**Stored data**

====

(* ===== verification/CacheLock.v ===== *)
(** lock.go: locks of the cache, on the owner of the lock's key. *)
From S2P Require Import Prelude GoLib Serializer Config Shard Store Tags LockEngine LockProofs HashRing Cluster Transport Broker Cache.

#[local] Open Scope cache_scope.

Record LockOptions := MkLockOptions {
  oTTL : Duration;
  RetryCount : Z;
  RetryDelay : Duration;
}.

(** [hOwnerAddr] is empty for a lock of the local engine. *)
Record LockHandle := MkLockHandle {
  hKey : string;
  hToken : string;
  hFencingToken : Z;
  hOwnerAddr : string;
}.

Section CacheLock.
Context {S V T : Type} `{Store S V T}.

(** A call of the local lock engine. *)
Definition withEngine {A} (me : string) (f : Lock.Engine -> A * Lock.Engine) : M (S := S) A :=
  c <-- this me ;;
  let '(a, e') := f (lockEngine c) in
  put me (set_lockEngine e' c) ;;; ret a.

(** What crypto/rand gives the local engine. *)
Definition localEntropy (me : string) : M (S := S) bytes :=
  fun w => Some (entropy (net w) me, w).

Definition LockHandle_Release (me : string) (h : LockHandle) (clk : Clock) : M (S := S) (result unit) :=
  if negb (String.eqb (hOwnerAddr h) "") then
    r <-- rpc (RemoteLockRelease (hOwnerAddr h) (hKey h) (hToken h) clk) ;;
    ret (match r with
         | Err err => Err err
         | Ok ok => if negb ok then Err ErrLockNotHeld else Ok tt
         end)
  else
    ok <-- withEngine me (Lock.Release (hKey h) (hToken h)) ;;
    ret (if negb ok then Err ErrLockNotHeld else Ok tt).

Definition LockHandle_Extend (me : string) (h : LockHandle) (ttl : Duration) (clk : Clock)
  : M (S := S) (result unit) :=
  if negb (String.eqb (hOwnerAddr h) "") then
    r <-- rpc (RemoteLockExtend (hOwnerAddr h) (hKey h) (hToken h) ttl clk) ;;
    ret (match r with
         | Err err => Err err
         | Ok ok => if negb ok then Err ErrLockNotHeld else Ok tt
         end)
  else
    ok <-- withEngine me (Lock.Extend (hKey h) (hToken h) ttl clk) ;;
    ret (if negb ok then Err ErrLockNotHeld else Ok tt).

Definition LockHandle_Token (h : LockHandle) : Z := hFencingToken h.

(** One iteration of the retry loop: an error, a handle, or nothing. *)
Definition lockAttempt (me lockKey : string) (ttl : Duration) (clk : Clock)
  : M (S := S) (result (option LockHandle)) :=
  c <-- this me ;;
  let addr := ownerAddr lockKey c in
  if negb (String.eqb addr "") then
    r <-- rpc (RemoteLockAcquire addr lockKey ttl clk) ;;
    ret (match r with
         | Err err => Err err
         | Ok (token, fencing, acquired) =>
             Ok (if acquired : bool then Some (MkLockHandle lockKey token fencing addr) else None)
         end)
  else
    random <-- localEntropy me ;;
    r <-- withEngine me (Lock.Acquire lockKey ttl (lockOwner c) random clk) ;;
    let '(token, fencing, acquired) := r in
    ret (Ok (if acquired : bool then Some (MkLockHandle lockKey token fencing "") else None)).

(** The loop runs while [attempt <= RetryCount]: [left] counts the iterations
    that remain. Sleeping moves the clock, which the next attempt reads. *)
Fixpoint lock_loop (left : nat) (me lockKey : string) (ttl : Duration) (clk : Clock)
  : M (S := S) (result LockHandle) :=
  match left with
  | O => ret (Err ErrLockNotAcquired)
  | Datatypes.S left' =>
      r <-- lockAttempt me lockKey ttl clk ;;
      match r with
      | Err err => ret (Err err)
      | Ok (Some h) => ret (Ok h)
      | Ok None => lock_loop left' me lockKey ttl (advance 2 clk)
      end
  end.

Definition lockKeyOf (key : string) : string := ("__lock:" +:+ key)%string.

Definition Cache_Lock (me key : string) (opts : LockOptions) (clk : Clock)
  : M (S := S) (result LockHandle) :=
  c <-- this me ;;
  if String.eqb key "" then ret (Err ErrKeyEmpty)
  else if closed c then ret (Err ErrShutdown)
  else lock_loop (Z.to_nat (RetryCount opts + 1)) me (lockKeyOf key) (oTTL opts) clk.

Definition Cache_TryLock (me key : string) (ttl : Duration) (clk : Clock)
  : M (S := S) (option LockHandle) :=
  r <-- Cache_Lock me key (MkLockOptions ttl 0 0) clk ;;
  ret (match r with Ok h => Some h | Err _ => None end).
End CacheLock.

====

**TASK PROMPT**
What you give back must be the stretch above, starting at the line with "Section CacheLock." and ending at the line with "let '(a, e') := f (lockEngine c) in", copied exactly.

**YOUR RESPONSE**
Section CacheLock.
Context {S V T : Type} `{Store S V T}.

(** A call of the local lock engine. *)
Definition withEngine {A} (me : string) (f : Lock.Engine -> A * Lock.Engine) : M (S := S) A :=
  c <-- this me ;;
  let '(a, e') := f (lockEngine c) in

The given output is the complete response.